━━ Input ━━
(* ===== verification/DpaNode.v ===== *)
(** The chunk store of a node ([Node]) as the store of the document API ([Dpa]): what [dpaChunkStore]
    does on a node with room in its cache satisfies the laws of a store that keeps what it is given, while
    its goroutines run at any time. *)
From stdpp Require Import base gmap list strings.
From Stdlib Require Import ZArith Lia.
From S2P Require Import Prelude Types Chunker Database DbStore MemStore MemInv MemEvict MemView MemProps Streamer Messages SyncDb Syncer Hive Node NodeProps NodeInv Dpa DpaInv DpaProps.

(** A disk store that has what [content] says, as far as it has anything. *)
Class DiskContents (DS : Type) `{ChunkDisk DS} := {
  dk_contents : (Key -> option (bytes * Z)) -> DS -> Prop;
  dk_Get_contents : forall content d k d' x, dk_contents content d -> dk_Get d k = (d', x) ->
    dk_contents content d' /\
    match x with
    | Ok ch => exists data, ck_SData ch = Some data /\ 8 <= #data /\ content k = Some (data, i64 (le64_val data))
    | Err _ => True
    | Panic => False
    end;
  dk_Put_contents : forall content d ch d', dk_contents content d -> ck_SData ch <> None ->
    content (ck_Key ch) = Some (answer ch) -> dk_Put d ch = Some d' -> dk_contents content d'
}.

Section Node.
Context {K SW M DS : Type} `{Kademlia K, !MemIndex M, HML : !MemIndexLaws M, !ChunkDisk DS, HDL : !ChunkDiskLaws DS, HDC : !DiskContents DS}.
Context (swap_Add : SW -> Z -> bool * bool * SW) (generateId : Z) (pick : bool).
Implicit Types (w : node K SW M DS) (c r n : nat) (ch : Chunk).

(** [Get] and [Put] of [dpaChunkStore], for chunks that come from the splitter; goroutines of the node run at any time. *)
Definition node_Put w ch (g : option nat) : outcome (node K SW M DS) := let '(c, w) := alloc_chunk w ch in Dpa_Put (set_wg w c g) c.

Definition node_Get w (key : Key) : outcome (getres * node K SW M DS) :=
  let& x := Dpa_Get w key in
  let '(c, o, w) := x in
  match o with
  | Some r => Ret (GPending c r, w)
  | None => let& ch := or_crash (chunk_at w c) in Ret (GFound ch, w)
  end.

#[export] Instance node_ChunkStore : ChunkStore (node K SW M DS) := {|
  cs_Put := node_Put;
  cs_Get := node_Get;
  cs_wait := Dpa_Get_select;
  cs_wg := fun w g => default 0 (nd_wgs w !! g);
  cs_bg := fun w w' => exists n now, run_task swap_Add generateId pick w n now = Ret w'
|}.

(** ** The invariant *)

Definition view w : gmap Key nat := mi_view (nd_mem w).

Record store_inv (content : Key -> option (bytes * Z)) w n : Prop := {
  si_wf : node_wf w;
  si_room : Z.of_nat (size (view w)) + Z.of_nat n <= mi_capacity (nd_mem w);
  si_heap : forall c ch d, chunk_at w c = Some ch -> ck_SData ch = Some d -> content (ck_Key ch) = Some (d, ck_Size ch);
  si_open : forall k c ch, view w !! k = Some c -> chunk_at w c = Some ch -> ck_SData ch = None ->
    exists r rs, ck_Req ch = Some r /\ nd_reqs w !! r = Some rs /\ rs_C rs = Open /\ rs_Key rs = k;
  si_disk : dk_contents content (nd_disk w);
  si_tasks : forall c, TDbPut c ∈ nd_tasks w -> exists ch, chunk_at w c = Some ch /\ ck_SData ch <> None
}.

Definition holds w k : Prop := exists c ch d, view w !! k = Some c /\ chunk_at w c = Some ch /\ ck_SData ch = Some d.

(** Entries stay in the cache and keep their data. *)
Definition keeps_entries w w' : Prop := grows w w' /\ forall k c, view w !! k = Some c -> view w' !! k = Some c.

Lemma holds_mono w w' k : keeps_entries w w' -> holds w k -> holds w' k.
Proof using Type.
  intros [Hg Hv] (c & ch & d & Hk & Hc & Hd). destruct (gr_chunks _ _ Hg c ch Hc) as (ch' & Hc' & _ & _ & Hs).
  destruct (ck_SData ch') as [d'|] eqn:E; [|by destruct Hs; [congruence|]]. exists c, ch', d'. split_and!; auto.
Qed.

Lemma keeps_entries_refl w : keeps_entries w w.
Proof using Type. split; [apply grows_refl|done]. Qed.

Lemma keeps_entries_trans w w' w'' : keeps_entries w w' -> keeps_entries w' w'' -> keeps_entries w w''.
Proof using Type. intros [? ?] [? ?]. split; [by eapply grows_trans|auto]. Qed.

Section Content.
Context (content : Key -> option (bytes * Z)).

Lemma si_weaken w n m : (m <= n)%nat -> store_inv content w n -> store_inv content w m.
Proof using Type. intros Hle [? ? ? ? ? ?]. split; try done. lia. Qed.

Lemma si_node_room w n : store_inv content w (S n) -> room w.
Proof using Type. intros [Hw Hr _ _ _ _]. split; [apply (wf_mem _ Hw)|]. unfold view in Hr. lia. Qed.

(** The cache is consulted. *)
Lemma si_mem w n m :
  store_inv content w n -> mi_ok m -> mi_view m = view w -> mi_capacity m = mi_capacity (nd_mem w) ->
  store_inv content (with_mem w m) n /\ keeps_entries w (with_mem w m).
Proof using Type.
  intros [Hw Hr Hh Ho Hd Ht] Hok Hv Hc. destruct (keeps_mem w m Hw Hok Hv Hc) as [Hw' Hg]. split.
  - split; try done; cbn; unfold view in *; cbn; rewrite ?Hv, ?Hc; done.
  - split; [done|]. intros k c. unfold view. cbn. by rewrite Hv.
Qed.

Lemma si_set_disk w n d : store_inv content w n -> dk_contents content d -> store_inv content (with_disk w d) n /\ keeps_entries w (with_disk w d).
Proof using Type.
  intros [Hw Hr Hh Ho _ Ht] Hd. destruct (keeps_disk w d Hw) as [Hw' Hg]. split; [by split|by split].
Qed.

Lemma alloc_chunk_at w ch c w' d : node_wf w -> alloc_chunk w ch = (c, w') -> chunk_at w' d = if decide (d = c) then Some ch else chunk_at w d.
Proof using Type. intros Hw. unfold alloc_chunk. intros [= <- <-]. unfold chunk_at. cbn. rewrite lookup_insert. by repeat case_decide; subst. Qed.

(** A new chunk object with data. *)
Lemma si_alloc w n ch c w' :
  store_inv content w n -> ck_Req ch = None -> ck_SData ch <> None -> content (ck_Key ch) = Some (answer ch) -> alloc_chunk w ch = (c, w') ->
  store_inv content w' n /\ keeps_entries w w' /\ chunk_at w' c = Some ch /\ view w' = view w /\ (forall k, view w' !! k <> Some c).
Proof using Type.
  intros [Hw Hr Hh Ho Hd Ht] Hq Hs Hcont E. pose proof (fun d => alloc_chunk_at _ _ _ _ d Hw E) as Hat.

  destruct (alloc_chunk_wf w ch c w' Hw ltac:(congruence) E) as ([Hw' Hg] & Hc & Hn & Hrq).
  assert (Hrest : nd_mem w' = nd_mem w /\ nd_disk w' = nd_disk w /\ nd_tasks w' = nd_tasks w) by (revert E; unfold alloc_chunk; by intros [= _ <-]).
  destruct Hrest as (Hm & Hdk & Htk). assert (Hfresh : forall k, view w !! k <> Some c).
  { intros k Hk. destruct (wf_view _ Hw k c Hk) as (chd & Hcd & _). pose proof (wf_next _ Hw c (or_introl (mk_is_Some _ _ Hcd))). lia. }
  assert (Hv : view w' = view w) by (unfold view; by rewrite Hm). split_and!; [|split; [done|by rewrite Hv]|done|done|by rewrite Hv]. split.
  - done.
  - by rewrite Hv, Hm.
  - intros d chd dd. rewrite Hat. case_decide; [intros [= <-] Hdd; rewrite Hcont; unfold answer, sdata; by rewrite Hdd|apply Hh].
  - intros k d chd. rewrite Hv, Hat, Hrq. case_decide; [subst d; intros Hk; by apply Hfresh in Hk|apply Ho].
  - by rewrite Hdk.
  - intros d. rewrite Htk. intros Hin. destruct (Ht d Hin) as (chd & Hcd & ?). exists chd. rewrite Hat, decide_False; [done|].
    intros ->. pose proof (wf_next _ Hw c (or_introl (mk_is_Some _ _ Hcd))). lia.
Qed.

(** A chunk with data enters the cache under a new key. *)
Lemma si_insert w n c ch :
  store_inv content w (S n) -> chunk_at w c = Some ch -> key32 (ck_Key ch) -> view w !! ck_Key ch = None ->
  (ck_SData ch = None -> exists r rs, ck_Req ch = Some r /\ nd_reqs w !! r = Some rs /\ rs_C rs = Open /\ rs_Key rs = ck_Key ch) ->
  exists m, cache_Put w c = Ret (with_mem w m) /\ store_inv content (with_mem w m) n /\ keeps_entries w (with_mem w m) /\
    view (with_mem w m) = <[ck_Key ch := c]> (view w).
Proof using HML.
  intros Hsi Hc Hk Hnone Hopen. pose proof (si_node_room _ _ Hsi) as Hroom.
  destruct (cache_Put_room w c ch Hroom Hc Hk) as (m & E & Hok & Hv & Hcap). unfold view in Hnone. rewrite Hnone in E. cbn in E.
  exists m. assert (Hview : view (with_mem w m) = <[ck_Key ch := c]> (view w)) by exact Hv.
  assert (Hu : useful ch).
  { unfold useful. destruct (ck_SData ch) eqn:Es; [by left|right]. destruct (Hopen eq_refl) as (r & _ & Hr & _). congruence. }
  destruct Hsi as [Hw Hr Hh Ho Hd Ht]. pose proof (cache_Put_wf _ _ _ _ Hw Hc Hk Hu E) as [Hw' Hg]. split_and!; try done.
  - split; try done.
    + rewrite Hview, map_size_insert_None by done. cbn. rewrite Hcap. lia.
    + intros k d chd. rewrite Hview, lookup_insert. case_decide; [intros [= <-] Hcd Hs; subst|apply Ho].
      change (chunk_at (with_mem w m) c) with (chunk_at w c) in Hcd. simplify_eq. by apply Hopen.
  - split; [done|]. intros k d Hkd. rewrite Hview, lookup_insert. case_decide; [subst; unfold view in *; congruence|done].
Qed.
━━━
Exercise
Output, exactly and in full, the lines from the start of the entries above through the line that contains "From Stdlib Require Import ZArith Lia.".

Output of the task
(* ===== verification/DpaNode.v ===== *)
(** The chunk store of a node ([Node]) as the store of the document API ([Dpa]): what [dpaChunkStore]
    does on a node with room in its cache satisfies the laws of a store that keeps what it is given, while
    its goroutines run at any time. *)
From stdpp Require Import base gmap list strings.
From Stdlib Require Import ZArith Lia.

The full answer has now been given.